▶ **Directions**: Your task is to reproduce exactly the lines that run from the beginning of the data through the line where "as (z & mv & Hrun & _)." appears.

[Data records]
##########

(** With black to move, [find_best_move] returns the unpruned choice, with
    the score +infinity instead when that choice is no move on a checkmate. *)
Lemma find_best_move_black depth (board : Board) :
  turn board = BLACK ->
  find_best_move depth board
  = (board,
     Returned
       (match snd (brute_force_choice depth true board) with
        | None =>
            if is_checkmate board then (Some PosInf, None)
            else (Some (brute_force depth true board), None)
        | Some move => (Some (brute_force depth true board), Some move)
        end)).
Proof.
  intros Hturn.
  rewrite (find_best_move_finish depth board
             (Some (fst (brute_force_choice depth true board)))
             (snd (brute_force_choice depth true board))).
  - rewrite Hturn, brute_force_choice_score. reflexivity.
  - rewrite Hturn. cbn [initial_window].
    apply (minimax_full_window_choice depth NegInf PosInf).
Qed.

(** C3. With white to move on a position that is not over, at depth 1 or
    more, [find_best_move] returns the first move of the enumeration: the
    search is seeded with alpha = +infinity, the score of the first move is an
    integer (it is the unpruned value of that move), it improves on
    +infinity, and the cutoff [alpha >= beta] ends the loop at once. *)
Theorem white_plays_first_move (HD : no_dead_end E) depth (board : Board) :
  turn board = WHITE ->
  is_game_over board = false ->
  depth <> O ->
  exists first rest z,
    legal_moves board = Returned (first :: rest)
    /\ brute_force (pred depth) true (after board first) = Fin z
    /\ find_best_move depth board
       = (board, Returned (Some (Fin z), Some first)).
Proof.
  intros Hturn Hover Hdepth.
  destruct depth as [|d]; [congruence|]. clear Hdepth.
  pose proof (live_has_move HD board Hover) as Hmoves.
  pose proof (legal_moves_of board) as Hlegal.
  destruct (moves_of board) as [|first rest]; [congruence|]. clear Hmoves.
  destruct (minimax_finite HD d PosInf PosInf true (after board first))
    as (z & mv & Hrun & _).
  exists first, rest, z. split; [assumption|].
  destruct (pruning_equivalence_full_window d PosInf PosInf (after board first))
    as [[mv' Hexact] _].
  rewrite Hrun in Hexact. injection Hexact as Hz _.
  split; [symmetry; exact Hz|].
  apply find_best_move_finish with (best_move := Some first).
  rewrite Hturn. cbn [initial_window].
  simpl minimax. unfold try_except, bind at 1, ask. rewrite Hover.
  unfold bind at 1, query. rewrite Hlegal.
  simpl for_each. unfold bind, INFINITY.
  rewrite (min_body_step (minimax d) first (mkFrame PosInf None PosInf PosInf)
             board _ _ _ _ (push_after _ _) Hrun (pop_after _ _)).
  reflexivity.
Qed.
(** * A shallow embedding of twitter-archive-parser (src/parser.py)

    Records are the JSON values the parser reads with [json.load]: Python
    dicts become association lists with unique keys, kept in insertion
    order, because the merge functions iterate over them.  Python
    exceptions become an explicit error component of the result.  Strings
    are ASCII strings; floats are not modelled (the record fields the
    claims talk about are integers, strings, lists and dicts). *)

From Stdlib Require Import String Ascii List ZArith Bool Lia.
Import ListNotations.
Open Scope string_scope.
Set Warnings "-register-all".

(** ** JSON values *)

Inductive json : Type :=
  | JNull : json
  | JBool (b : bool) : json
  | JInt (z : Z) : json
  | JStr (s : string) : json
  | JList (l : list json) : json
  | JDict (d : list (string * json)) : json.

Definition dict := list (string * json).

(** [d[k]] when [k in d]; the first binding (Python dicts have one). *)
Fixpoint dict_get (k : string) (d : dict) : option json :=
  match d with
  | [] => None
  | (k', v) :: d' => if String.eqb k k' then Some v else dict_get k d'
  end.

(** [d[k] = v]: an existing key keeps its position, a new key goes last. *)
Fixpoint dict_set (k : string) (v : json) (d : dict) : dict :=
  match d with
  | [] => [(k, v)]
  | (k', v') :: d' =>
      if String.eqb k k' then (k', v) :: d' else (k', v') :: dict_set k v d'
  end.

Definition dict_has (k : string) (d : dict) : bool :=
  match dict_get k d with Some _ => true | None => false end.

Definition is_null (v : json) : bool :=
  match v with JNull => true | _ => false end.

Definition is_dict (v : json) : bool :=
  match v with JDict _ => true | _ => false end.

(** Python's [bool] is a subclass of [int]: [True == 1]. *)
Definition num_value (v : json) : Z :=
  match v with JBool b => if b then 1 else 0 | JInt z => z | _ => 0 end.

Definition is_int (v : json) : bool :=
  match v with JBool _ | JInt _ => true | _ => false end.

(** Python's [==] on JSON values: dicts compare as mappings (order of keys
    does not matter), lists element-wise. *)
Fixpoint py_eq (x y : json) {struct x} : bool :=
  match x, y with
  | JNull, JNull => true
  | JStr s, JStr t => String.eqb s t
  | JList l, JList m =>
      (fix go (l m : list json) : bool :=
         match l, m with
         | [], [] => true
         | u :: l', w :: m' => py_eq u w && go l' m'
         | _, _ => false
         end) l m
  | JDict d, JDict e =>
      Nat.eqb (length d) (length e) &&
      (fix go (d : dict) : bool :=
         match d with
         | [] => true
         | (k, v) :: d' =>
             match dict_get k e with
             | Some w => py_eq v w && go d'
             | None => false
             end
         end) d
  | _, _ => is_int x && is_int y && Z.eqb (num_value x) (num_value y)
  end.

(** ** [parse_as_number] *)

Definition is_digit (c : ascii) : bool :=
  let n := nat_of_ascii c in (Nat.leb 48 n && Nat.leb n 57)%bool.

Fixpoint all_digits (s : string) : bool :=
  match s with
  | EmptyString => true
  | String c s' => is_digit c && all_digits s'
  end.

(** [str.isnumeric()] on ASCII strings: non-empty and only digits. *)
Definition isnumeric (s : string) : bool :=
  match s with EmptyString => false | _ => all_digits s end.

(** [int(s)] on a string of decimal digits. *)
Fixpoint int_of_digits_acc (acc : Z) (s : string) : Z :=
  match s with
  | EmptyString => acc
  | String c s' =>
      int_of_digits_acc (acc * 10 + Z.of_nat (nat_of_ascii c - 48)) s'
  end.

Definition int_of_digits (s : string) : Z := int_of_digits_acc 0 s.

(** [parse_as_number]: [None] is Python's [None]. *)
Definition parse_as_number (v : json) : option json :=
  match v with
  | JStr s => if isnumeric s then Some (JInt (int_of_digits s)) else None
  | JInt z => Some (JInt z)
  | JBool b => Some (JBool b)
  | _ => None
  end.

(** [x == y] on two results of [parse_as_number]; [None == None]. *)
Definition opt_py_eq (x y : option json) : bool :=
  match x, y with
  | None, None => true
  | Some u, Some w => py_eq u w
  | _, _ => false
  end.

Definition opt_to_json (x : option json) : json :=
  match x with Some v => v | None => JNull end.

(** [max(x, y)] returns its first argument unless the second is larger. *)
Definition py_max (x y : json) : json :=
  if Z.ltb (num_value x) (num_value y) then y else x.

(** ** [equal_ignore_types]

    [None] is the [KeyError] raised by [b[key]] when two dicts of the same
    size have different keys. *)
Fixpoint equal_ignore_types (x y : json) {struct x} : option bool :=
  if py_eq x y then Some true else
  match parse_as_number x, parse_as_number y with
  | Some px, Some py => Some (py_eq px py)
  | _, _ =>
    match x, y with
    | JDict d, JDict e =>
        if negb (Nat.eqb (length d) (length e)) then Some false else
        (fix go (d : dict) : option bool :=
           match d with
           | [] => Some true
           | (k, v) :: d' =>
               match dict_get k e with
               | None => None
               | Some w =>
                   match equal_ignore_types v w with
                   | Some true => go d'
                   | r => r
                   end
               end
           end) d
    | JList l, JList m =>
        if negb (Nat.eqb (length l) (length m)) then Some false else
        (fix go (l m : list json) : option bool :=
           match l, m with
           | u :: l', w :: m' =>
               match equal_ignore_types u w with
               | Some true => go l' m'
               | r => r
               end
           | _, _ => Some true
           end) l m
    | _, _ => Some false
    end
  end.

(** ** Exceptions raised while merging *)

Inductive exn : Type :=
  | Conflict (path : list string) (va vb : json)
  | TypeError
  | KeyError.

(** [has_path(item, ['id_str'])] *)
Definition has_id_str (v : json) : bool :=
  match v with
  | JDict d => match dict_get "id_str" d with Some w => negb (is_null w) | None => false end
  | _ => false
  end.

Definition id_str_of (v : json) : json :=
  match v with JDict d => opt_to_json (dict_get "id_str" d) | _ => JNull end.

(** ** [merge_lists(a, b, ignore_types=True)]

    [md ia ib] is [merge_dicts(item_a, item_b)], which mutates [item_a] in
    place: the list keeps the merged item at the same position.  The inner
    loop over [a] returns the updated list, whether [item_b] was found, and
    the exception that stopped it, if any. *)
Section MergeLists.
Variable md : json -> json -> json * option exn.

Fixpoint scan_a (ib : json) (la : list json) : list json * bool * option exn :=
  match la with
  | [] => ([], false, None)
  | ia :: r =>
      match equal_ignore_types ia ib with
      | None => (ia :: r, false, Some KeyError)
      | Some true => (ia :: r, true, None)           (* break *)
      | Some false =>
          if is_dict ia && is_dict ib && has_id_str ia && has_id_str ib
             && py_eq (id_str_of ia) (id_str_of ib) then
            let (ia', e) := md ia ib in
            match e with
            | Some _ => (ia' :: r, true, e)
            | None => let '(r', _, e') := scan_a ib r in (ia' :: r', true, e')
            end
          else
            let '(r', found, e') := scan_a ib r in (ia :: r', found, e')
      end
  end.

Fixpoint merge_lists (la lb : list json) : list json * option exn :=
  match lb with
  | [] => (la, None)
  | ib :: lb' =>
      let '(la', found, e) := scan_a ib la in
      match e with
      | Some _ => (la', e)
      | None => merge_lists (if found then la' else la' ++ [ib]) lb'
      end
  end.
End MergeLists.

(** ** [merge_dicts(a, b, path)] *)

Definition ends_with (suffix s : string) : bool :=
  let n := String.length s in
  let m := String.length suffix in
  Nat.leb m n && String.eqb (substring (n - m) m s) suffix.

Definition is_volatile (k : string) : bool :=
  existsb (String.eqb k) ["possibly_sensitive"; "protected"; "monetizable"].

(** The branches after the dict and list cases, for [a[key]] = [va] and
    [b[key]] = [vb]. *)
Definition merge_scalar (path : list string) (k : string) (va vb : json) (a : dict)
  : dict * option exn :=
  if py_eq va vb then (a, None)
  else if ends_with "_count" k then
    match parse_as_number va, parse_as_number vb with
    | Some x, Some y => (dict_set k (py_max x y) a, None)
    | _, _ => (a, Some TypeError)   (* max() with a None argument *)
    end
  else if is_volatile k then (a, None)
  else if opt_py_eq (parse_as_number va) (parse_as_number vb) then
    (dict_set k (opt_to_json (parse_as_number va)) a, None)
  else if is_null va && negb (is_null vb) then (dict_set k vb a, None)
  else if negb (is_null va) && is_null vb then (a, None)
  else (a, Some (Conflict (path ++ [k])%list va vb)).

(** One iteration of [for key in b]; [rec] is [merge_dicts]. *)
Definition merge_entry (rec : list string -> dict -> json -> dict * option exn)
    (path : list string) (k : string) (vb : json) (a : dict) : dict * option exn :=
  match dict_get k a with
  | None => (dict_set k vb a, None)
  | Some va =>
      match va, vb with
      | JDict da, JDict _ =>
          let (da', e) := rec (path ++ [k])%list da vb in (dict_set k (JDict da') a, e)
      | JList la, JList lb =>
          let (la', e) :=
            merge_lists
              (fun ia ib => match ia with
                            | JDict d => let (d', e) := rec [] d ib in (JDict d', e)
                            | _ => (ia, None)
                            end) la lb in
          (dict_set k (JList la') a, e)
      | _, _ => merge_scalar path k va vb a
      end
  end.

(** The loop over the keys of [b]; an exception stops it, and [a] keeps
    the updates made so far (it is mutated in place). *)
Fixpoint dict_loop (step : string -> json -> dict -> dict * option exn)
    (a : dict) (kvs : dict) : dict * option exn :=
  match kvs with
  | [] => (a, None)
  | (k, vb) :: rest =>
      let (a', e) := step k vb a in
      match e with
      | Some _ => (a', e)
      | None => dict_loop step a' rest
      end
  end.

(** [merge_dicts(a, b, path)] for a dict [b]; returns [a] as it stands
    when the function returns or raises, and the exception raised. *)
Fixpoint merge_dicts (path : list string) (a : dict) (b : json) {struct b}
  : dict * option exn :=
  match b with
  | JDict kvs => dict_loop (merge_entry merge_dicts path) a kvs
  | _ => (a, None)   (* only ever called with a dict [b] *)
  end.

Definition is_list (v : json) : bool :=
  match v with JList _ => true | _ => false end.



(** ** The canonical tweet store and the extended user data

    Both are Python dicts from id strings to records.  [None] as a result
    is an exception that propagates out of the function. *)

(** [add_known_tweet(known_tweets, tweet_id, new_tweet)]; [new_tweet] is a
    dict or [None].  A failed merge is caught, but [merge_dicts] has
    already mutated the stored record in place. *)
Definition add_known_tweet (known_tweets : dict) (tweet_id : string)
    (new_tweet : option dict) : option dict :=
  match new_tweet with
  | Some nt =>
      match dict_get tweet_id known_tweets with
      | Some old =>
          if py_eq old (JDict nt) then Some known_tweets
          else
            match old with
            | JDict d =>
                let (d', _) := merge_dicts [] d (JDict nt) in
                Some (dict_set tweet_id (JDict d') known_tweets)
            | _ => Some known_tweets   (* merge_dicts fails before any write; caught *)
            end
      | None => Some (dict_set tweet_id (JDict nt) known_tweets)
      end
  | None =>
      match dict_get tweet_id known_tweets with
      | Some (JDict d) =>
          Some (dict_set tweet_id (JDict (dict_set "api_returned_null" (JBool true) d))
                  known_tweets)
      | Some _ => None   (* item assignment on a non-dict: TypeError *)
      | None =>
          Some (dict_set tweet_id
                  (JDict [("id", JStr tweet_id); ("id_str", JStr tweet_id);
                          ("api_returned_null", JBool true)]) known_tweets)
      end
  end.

##########

▶ **Your solution**:
(** With black to move, [find_best_move] returns the unpruned choice, with
    the score +infinity instead when that choice is no move on a checkmate. *)
Lemma find_best_move_black depth (board : Board) :
  turn board = BLACK ->
  find_best_move depth board
  = (board,
     Returned
       (match snd (brute_force_choice depth true board) with
        | None =>
            if is_checkmate board then (Some PosInf, None)
            else (Some (brute_force depth true board), None)
        | Some move => (Some (brute_force depth true board), Some move)
        end)).
Proof.
  intros Hturn.
  rewrite (find_best_move_finish depth board
             (Some (fst (brute_force_choice depth true board)))
             (snd (brute_force_choice depth true board))).
  - rewrite Hturn, brute_force_choice_score. reflexivity.
  - rewrite Hturn. cbn [initial_window].
    apply (minimax_full_window_choice depth NegInf PosInf).
Qed.

(** C3. With white to move on a position that is not over, at depth 1 or
    more, [find_best_move] returns the first move of the enumeration: the
    search is seeded with alpha = +infinity, the score of the first move is an
    integer (it is the unpruned value of that move), it improves on
    +infinity, and the cutoff [alpha >= beta] ends the loop at once. *)
Theorem white_plays_first_move (HD : no_dead_end E) depth (board : Board) :
  turn board = WHITE ->
  is_game_over board = false ->
  depth <> O ->
  exists first rest z,
    legal_moves board = Returned (first :: rest)
    /\ brute_force (pred depth) true (after board first) = Fin z
    /\ find_best_move depth board
       = (board, Returned (Some (Fin z), Some first)).
Proof.
  intros Hturn Hover Hdepth.
  destruct depth as [|d]; [congruence|]. clear Hdepth.
  pose proof (live_has_move HD board Hover) as Hmoves.
  pose proof (legal_moves_of board) as Hlegal.
  destruct (moves_of board) as [|first rest]; [congruence|]. clear Hmoves.
  destruct (minimax_finite HD d PosInf PosInf true (after board first))
    as (z & mv & Hrun & _).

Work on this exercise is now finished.